Still, she worried it might go wrong.

It was her cousin Danny who had warned her about him. “Fuckin’ creep,” Danny had muttered when Father D, as he told the kids to call him, passed their family’s pew in the Ash Wednesday procession. Later, when Danny heard that her eight-year-old brother Bobby was to begin private singing lessons with Father D in preparation for the cathedral choir audition, Danny had sworn a blue streak. “Cath, you can’t let Bobby take those lessons,” he told her.

At first he wouldn’t say why. Then, when he did tell her, she wasn’t sure she believed him. A priest wouldn’t do that, would he? Danny’s mother sure didn’t think so: when Danny had told her what had happened, she’d slapped his face and called him a liar. If Aunt Sally didn’t believe her own son, why should Cathy?

But she did. Danny’s clenched fists, his reluctant sharing of the barest details, the tears that rolled silently down his flushed cheeks, all convinced her of the truth of what he’d shared. He wouldn’t repeat it to her mother, though, and she couldn’t really blame him. In her experience, adults believed what other adults told them to believe, not what kids said. Her mom would believe Aunt Sally, not Danny. After all, saying something like that about a priest? You might as well have said the Pope himself had slid his hand down your pants.

Knowing what she knew, though, she couldn’t risk it happening to Bobby. But how could a 13-year-old girl and her 11-year-old cousin stop it?

Then, sitting on the porch one evening as brakes squealed on the street beyond the hedge, her mother had said it: “Someone’s going to get killed coming around that corner.”

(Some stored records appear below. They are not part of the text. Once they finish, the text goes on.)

Lemma recognize_session_multipart_witness :
  exists r,
    recognize_session (PStr "s1") PNone (Val PNone) None
      PNone PNone PNone PNone PNone PNone PNone PNone PNone PNone PNone
      (PStr "{}") (File (mkFile (Some (PStr "speech.wav")) "RIFF")) PNone PNone idle
    = (respond idle r, {| respond := respond idle; calls := calls idle ++ [r] |})
    /\ req_files r !! "metadata" = Some (PNone, Val (PStr "{}"), PStr "text/plain")
    /\ req_files r !! "upload"
       = Some (PStr "speech.wav", File (mkFile (Some (PStr "speech.wav")) "RIFF"),
               PStr "application/octet-stream").
Proof.
  destruct (recognize_session_multipart "s1" PNone (Val PNone) None
              PNone PNone PNone PNone PNone PNone PNone PNone PNone PNone PNone
              (PStr "{}") (File (mkFile (Some (PStr "speech.wav")) "RIFF")) PNone PNone idle
              eq_refl eq_refl) as (r & E & _ & Hm & Hn & Hc).
  exists r. split; [exact E |]. split; [exact Hm |].
  destruct (Hn (PStr "speech.wav") eq_refl eq_refl) as [mime Hn'].
  destruct (Hc eq_refl) as [filename Hc'].
  rewrite Hn' in Hc'. injection Hc' as <- ->. exact Hn'.
Defined.

(** ** The query parameters of every operation *)

Lemma convert_list_None (v : pyval) : is_None (_convert_list v) = is_None v.
Proof. now destruct v. Qed.

Lemma is_None_true (v : pyval) : is_None v = true -> v = PNone.
Proof. now destruct v. Qed.

Lemma opt_elem (name : string) (arg : pyval) : is_None arg = false -> name ∈ opt name arg.
Proof. intros H. unfold opt. rewrite H. apply list_elem_of_here. Qed.
(** [np.std] of a non-empty array: not negative, its square is the mean
    squared deviation, and it is 0 exactly for a constant array. *)
Lemma std_spec (l : list R) :
  match Np2.std l with
  | None => l = []
  | Some s =>
      l <> [] /\ 0 <= s /\
      s * s * INR (List.length l)
        = Np.sum (map (fun x => (x - Np2.mean l) * (x - Np2.mean l)) l) /\
      (s = 0 <-> exists c, Forall (fun x => x = c) l)
  end.
Proof.
  destruct l as [|a l]; [reflexivity|].
  set (l' := a :: l). unfold Np2.std. fold l'.
  set (m := Np2.mean l').
  destruct (sum_sq_nonneg (fun x => x - m) l') as [Hnn Hz].
  set (SS := Np.sum (map (fun x => (x - m) * (x - m)) l')) in *.
  assert (Hn : 0 < INR (List.length l'))
    by (apply lt_0_INR; simpl; lia).
  assert (Hmean : Np2.mean (map (fun x => (x - m) * (x - m)) l')
                  = SS / INR (List.length l')).
  { unfold Np2.mean. now rewrite length_map. }
  rewrite Hmean.
  assert (Hq : 0 <= SS / INR (List.length l')).
  { apply Rmult_le_pos; [exact Hnn|]. left. now apply Rinv_0_lt_compat. }
  split; [subst l'; discriminate|]. split; [apply sqrt_pos|]. split.
  - rewrite (sqrt_sqrt _ Hq). field. lra.
  - split.
    + intros Hs. apply sqrt_eq_0 in Hs; [|exact Hq].
      assert (HSS : SS = 0).
      { apply (Rmult_eq_compat_r (INR (List.length l'))) in Hs.
        unfold Rdiv in Hs. rewrite Rmult_assoc, Rinv_l, Rmult_1_r, Rmult_0_l in Hs
          by lra. exact Hs. }
      exists m. apply Hz in HSS. eapply Forall_impl; [|exact HSS].
      intros x Hx. simpl in Hx. lra.
    + intros [c Hc].
      assert (Hm : m = c).
      { subst m. unfold Np2.mean.
        rewrite <- (map_id l') at 1.
        rewrite (sum_map_const_on (fun x => x) c l' Hc). field. lra. }
      assert (HSS : SS = 0).
      { apply Hz. eapply Forall_impl; [|exact Hc].
        intros x Hx. simpl in Hx. lra. }
      rewrite HSS. unfold Rdiv. rewrite Rmult_0_l. apply sqrt_0.
Qed.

Maybe, God willing, someone would.

And so, here she was, watching for the Cadillac to appear in the gap in the cedars, ready to count the seconds, hoping her timing would work.

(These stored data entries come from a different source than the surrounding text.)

Lemma enumerate_elem (row : list scalar) (i : nat) (s : scalar) :
  (i, s) ∈ enumerate row <-> row !! i = Some s.
Proof.
  unfold enumerate. rewrite list_elem_of_lookup. split.
  - intros [j Hj]. apply lookup_zip_with_Some in Hj.
    destruct Hj as (a & b & Heq & Ha & Hb). injection Heq as -> ->.
    apply lookup_seq in Ha. destruct Ha as [-> _]. exact Hb.
  - intros Hi. exists i. apply lookup_zip_with_Some.
    exists i, s. split; [reflexivity |]. split; [| exact Hi].
    apply lookup_seq. split; [reflexivity |].
    apply lookup_lt_Some in Hi. exact Hi.
Qed.

Lemma rank_desc_perm (row : list scalar) :
  rank_desc row ≡ₚ seq 0 (length row).
Proof.
  unfold rank_desc. rewrite <- enumerate_fst.
  apply fmap_Permutation, sort_desc_perm.
Qed.

Lemma rank_desc_length (row : list scalar) :
  length (rank_desc row) = length row.
Proof. rewrite rank_desc_perm. apply length_seq. Qed.

Lemma rank_desc_NoDup (row : list scalar) : NoDup (rank_desc row).
Proof. rewrite rank_desc_perm. apply NoDup_seq. Qed.

Lemma rank_desc_bound (row : list scalar) (i : nat) :
  i ∈ rank_desc row <-> (i < length row)%nat.
Proof. rewrite rank_desc_perm, elem_of_seq. lia. Qed.

End SortFacts.

Section TopkFacts.
Context `{Torch}.

(** [topk_row] on a row with at least [k] entries returns [k] distinct
    valid indices, and no index left out has a higher score than one
    returned. *)
Lemma topk_row_spec (k : Z) (row : list scalar) :
  score_total -> score_trans ->
  0 <= k <= Z.of_nat (length row) ->
  exists ids,
    topk_row k row = Py.Ok ids /\
    length ids = Z.to_nat k /\
    NoDup ids /\
    (forall i, i ∈ ids -> (i < length row)%nat) /\
    (forall i j si sj,
        i ∈ ids -> j ∉ ids -> row !! i = Some si -> row !! j = Some sj ->
        score_le sj si = true).
Proof.
  intros Htot Htr Hk. unfold topk_row.
  assert (E : (k <? 0) || (Z.of_nat (length row) <? k) = false).
  { apply orb_false_iff. split; [apply Z.ltb_ge | apply Z.ltb_ge]; lia. }
  rewrite E. eexists. split; [reflexivity |].
  set (sorted := sort_desc (enumerate row)).
  assert (Hperm : sorted ≡ₚ enumerate row) by apply sort_desc_perm.
  repeat split.
  - rewrite length_take, rank_desc_length. lia.
  - eapply sublist_NoDup; [apply rank_desc_NoDup | apply sublist_take].
  - intros i Hi. apply rank_desc_bound.
    eapply (subseteq_take (Z.to_nat k)). exact Hi.
  - intros i j si sj Hi Hj Hsi Hsj.
    unfold rank_desc in Hi, Hj. fold sorted in Hi, Hj.
    rewrite <- fmap_take in Hi, Hj.
    apply list_elem_of_fmap in Hi. destruct Hi as ([i' si'] & Hi' & Hin).
    simpl in Hi'. subst i'.
    assert (Hsi' : row !! i = Some si').
    { apply enumerate_elem. rewrite <- Hperm.
      eapply (subseteq_take (Z.to_nat k)). exact Hin. }
    assert (si' = si) by congruence. subst si'.
    assert (Hjd : (j, sj) ∈ drop (Z.to_nat k) sorted).
    { assert (Hjs : (j, sj) ∈ sorted) by (rewrite Hperm; apply enumerate_elem; exact Hsj).
      rewrite <- (take_drop (Z.to_nat k) sorted) in Hjs.
      apply elem_of_app in Hjs. destruct Hjs as [Hjs | Hjs]; [| exact Hjs].
      exfalso. apply Hj. apply list_elem_of_fmap. exists (j, sj). split; [reflexivity | exact Hjs]. }
    pose proof (sort_desc_sorted (enumerate row) Htot Htr) as Hs.
    fold sorted in Hs. rewrite <- (take_drop (Z.to_nat k) sorted) in Hs.
    exact (StronglySorted_app_1_elem_of desc _ _ (i, si) (j, sj) Hs Hin Hjd).
Qed.

End TopkFacts.

Section ChunkFacts.
Context {A : Type}.

Lemma chunks_fuel_nil (fuel n : nat) : chunks_fuel fuel n (@nil A) = [].
Proof. destruct fuel; reflexivity. Qed.

Lemma chunks_fuel_concat (n : nat) (rows : list (list A)) :
  (1 <= n)%nat -> Forall (fun r => length r = n) rows ->
  forall fuel, (length rows <= fuel)%nat ->
  chunks_fuel fuel n (concat rows) = rows.
Proof.
  intros Hn. induction 1 as [| r rows Hr _ IH]; intros fuel Hf; simpl.
  - apply chunks_fuel_nil.
  - destruct fuel as [| fuel]; [simpl in Hf; lia |]. simpl in Hf.
    destruct r as [| a r]; [simpl in Hr; lia |].
    change (chunks_fuel (S fuel) n ((a :: r) ++ concat rows))
      with (take n ((a :: r) ++ concat rows)
              :: chunks_fuel fuel n (drop n ((a :: r) ++ concat rows))).
    rewrite take_app_length' by (symmetry; exact Hr).
    rewrite drop_app_length' by (symmetry; exact Hr).
    rewrite IH by lia. reflexivity.
Qed.

(** Regrouping the concatenation of rows of equal length gives the rows. *)
Lemma chunks_concat (n : nat) (rows : list (list A)) :
  (1 <= n)%nat -> Forall (fun r => length r = n) rows ->
  chunks n (concat rows) = rows.
Proof.
  intros Hn Hrows. unfold chunks. apply chunks_fuel_concat; try assumption.
  clear -Hn Hrows. induction Hrows as [| r rows Hr _ IH]; simpl; [lia |].
  rewrite length_app. lia.
Qed.

Lemma concat_chunks_fuel (n : nat) :
  (1 <= n)%nat ->
  forall fuel (l : list A), (length l <= fuel)%nat ->
  concat (chunks_fuel fuel n l) = l.
Proof.
  intros Hn. induction fuel as [| fuel IH]; intros l Hl.
  - destruct l; [reflexivity | simpl in Hl; lia].
  - destruct l as [| a l]; [reflexivity |].
    change (chunks_fuel (S fuel) n (a :: l))
      with (take n (a :: l) :: chunks_fuel fuel n (drop n (a :: l))).
    simpl concat. rewrite IH.
    + apply take_drop.
    + rewrite length_drop. simpl in *. lia.
Qed.

Lemma concat_chunks (n : nat) (l : list A) :
  (1 <= n)%nat -> concat (chunks n l) = l.
Proof. intros Hn. apply concat_chunks_fuel; [exact Hn | lia]. Qed.

Lemma chunks_fuel_shape (n : nat) :
  (1 <= n)%nat ->
  forall (a : nat) (l : list A) (fuel : nat),
    length l = (a * n)%nat -> (a <= fuel)%nat ->
    length (chunks_fuel fuel n l) = a /\
    Forall (fun c => length c = n) (chunks_fuel fuel n l).
Proof.
  intros Hn. induction a as [| a IH]; intros l fuel Hl Hf.
  - destruct l; [| simpl in Hl; lia]. rewrite chunks_fuel_nil. split; constructor.
  - destruct fuel as [| fuel]; [lia |].
    destruct l as [| x l]; [simpl in Hl; lia |].
    change (chunks_fuel (S fuel) n (x :: l))
      with (take n (x :: l) :: chunks_fuel fuel n (drop n (x :: l))).
    destruct (IH (drop n (x :: l)) fuel) as [IH1 IH2].
    + rewrite length_drop, Hl. simpl. lia.
    + lia.
    + split; [simpl; lia |].
      constructor; [| exact IH2].
      rewrite length_take, Hl. simpl. lia.
Qed.

(** A list of [a * n] elements splits into [a] pieces of [n]. *)
Lemma chunks_shape (n a : nat) (l : list A) :
  (1 <= n)%nat -> length l = (a * n)%nat ->
  length (chunks n l) = a /\ Forall (fun c => length c = n) (chunks n l).
Proof.
  intros Hn Hl. unfold chunks. apply chunks_fuel_shape; [exact Hn | exact Hl |].
  rewrite Hl. nia.
Qed.

End ChunkFacts.

(** ** Facts about the selection *)

Lemma mapM_Forall2 {A B : Type} (f : A -> Py.result B) (P : A -> B -> Prop)
    (l : list A) :
  Forall (fun a => exists b, f a = Py.Ok b /\ P a b) l ->
  exists bs, mapM f l = Py.Ok bs /\ Forall2 P l bs.
Proof.
  induction 1 as [| a l (b & Hb & HP) _ (bs & Hbs & HF)]; simpl.
  - exists []. split; [reflexivity | constructor].
  - exists (b :: bs). unfold mbind, result_bind in *. rewrite Hb. simpl.
    rewrite Hbs. simpl. split; [reflexivity | constructor; assumption].
Qed.

Lemma Forall2_impl_elem {A B : Type} (P Q : A -> B -> Prop)
    (l : list A) (k : list B) :
  Forall2 P l k ->
  (forall x y, x ∈ l -> P x y -> Q x y) ->
  Forall2 Q l k.
Proof.
  induction 1 as [| x y l k HP _ IH]; intros HPQ; constructor.
  - apply HPQ; [apply list_elem_of_here | exact HP].
  - apply IH. intros x' y' Hx'. apply HPQ. apply list_elem_of_further, Hx'.
Qed.
(** ** Paging against a listing *)

(** The whole run of getPullRequestFiles up to the first short page. *)
Lemma getPullRequestFiles_run K svc pn (pages : nat -> list FileData)
      (n fuel : nat) :
  (1 <= n <= fuel)%nat ->
  (forall p, (1 <= p <= n)%nat ->
     pulls_listFiles (octokit svc) (svc_owner svc) (svc_repo svc) pn
                     PER_PAGE p = Ok (pages p)) ->
  (forall p, (1 <= p < n)%nat -> (PER_PAGE <= List.length (pages p))%nat) ->
  (List.length (pages n) < PER_PAGE)%nat ->
  result_of (getPullRequestFiles K fuel svc pn)
  = Return (flat_map (pageFiles pages) (seq 1 n))
  /\ calls (trace (getPullRequestFiles K fuel svc pn))
     = map (PullsListFiles (svc_owner svc) (svc_repo svc) pn PER_PAGE)
           (seq 1 n)
  /\ error_logs (trace (getPullRequestFiles K fuel svc pn)) = [].
Proof.
  intros Hn Hserved Hfull Hshort.
  destruct (@fetchPages_until_short svc pn pages n Hserved Hfull
              (n - 1)%nat 1%nat [] fuel)
    as [Hr [_ [Hc He]]]; try lia.
  replace (S (n - 1)) with n in Hr, Hc by lia.
  cbn [app] in Hr.
  assert (Hrun : getPullRequestFiles K fuel svc pn
                 = (Log LDebug (lit "Fetching files for PR " ++ showPull pn)
                        NoArg
                    :: trace (fetchPages fuel svc pn 1 []) ++
                       [Log LInfo (lit "Successfully fetched all PR files")
                            NoArg],
                    Return (flat_map (pageFiles pages) (seq 1 n)))).
  { unfold getPullRequestFiles, log.
    rewrite bind_emit, (bind_return _ _ Hr), bind_emit. reflexivity. }
  rewrite Hrun. cbn [result_of trace fst snd].
  split; [reflexivity|].
  unfold calls, error_logs in *. cbn [filter flat_map app].
  rewrite filter_app, flat_map_app, Hc, He.
  cbn [filter flat_map app]. rewrite app_nil_r. split; reflexivity.
Qed.
(** * xmind_tool: the document model, the outline codec, the package codecs
      and the update path of [skills/xmind/scripts/xmind_tool.py], embedded
      as Rocq functions.

    Python [str] values are sequences of Unicode code points: a character is
    its code point (an [N]) and a string a list of them.  String literals of
    the source are written [u "..."], the UTF-8 decoding of the Rocq
    literal.  Loops over a line list by index become recursion on the
    remaining lines; mutable locals become accumulators. *)

From Stdlib Require Import List String Ascii NArith ZArith Bool Arith Lia.
From Stdlib Require Import DecimalString.
Import ListNotations.

Abbreviation length := Datatypes.length.

Set Warnings "-register-all".

Local Open Scope N_scope.
Local Open Scope list_scope.

(* ================================================================== *)
(** * Python strings *)
(* ================================================================== *)

Module Py.

Abbreviation char := N.
Abbreviation str := (list char).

Then, there it was: a flash of silver through the greenery. She gave the doll’s stroller a hard shove, propelling it down the few feet of paved driveway, over the sidewalk and into the street. She heard the screech of brakes, caught a glimpse of the priest’s panicked face as the car swerved hard and slammed into the five-foot cement base of the statue of St. Germaine in the parkette across the street. Just beyond, she saw Danny dart from where he’d crouched near Mrs. Grant’s garage. He scooped up the stroller and tossed it into the Grants’ backyard, as they’d planned, where it would go unnoticed among the tangled toys of the Grant brood. Then he disappeared into the fenceless backyards beyond.

Her gaze shifted back to the monument and the car jammed hard against its base. The car horn blared. There was no movement inside it, just a crumpled shape pushed up against the steering wheel.

“Mom, mom!” she shouted as she turned and ran up onto the porch, yanking hard on the metal screen door. “Call the police! There’s been an accident.”

Smoke and steam rose from the hood of Father D’s ruined vehicle. Bobby would be safe now. They all would.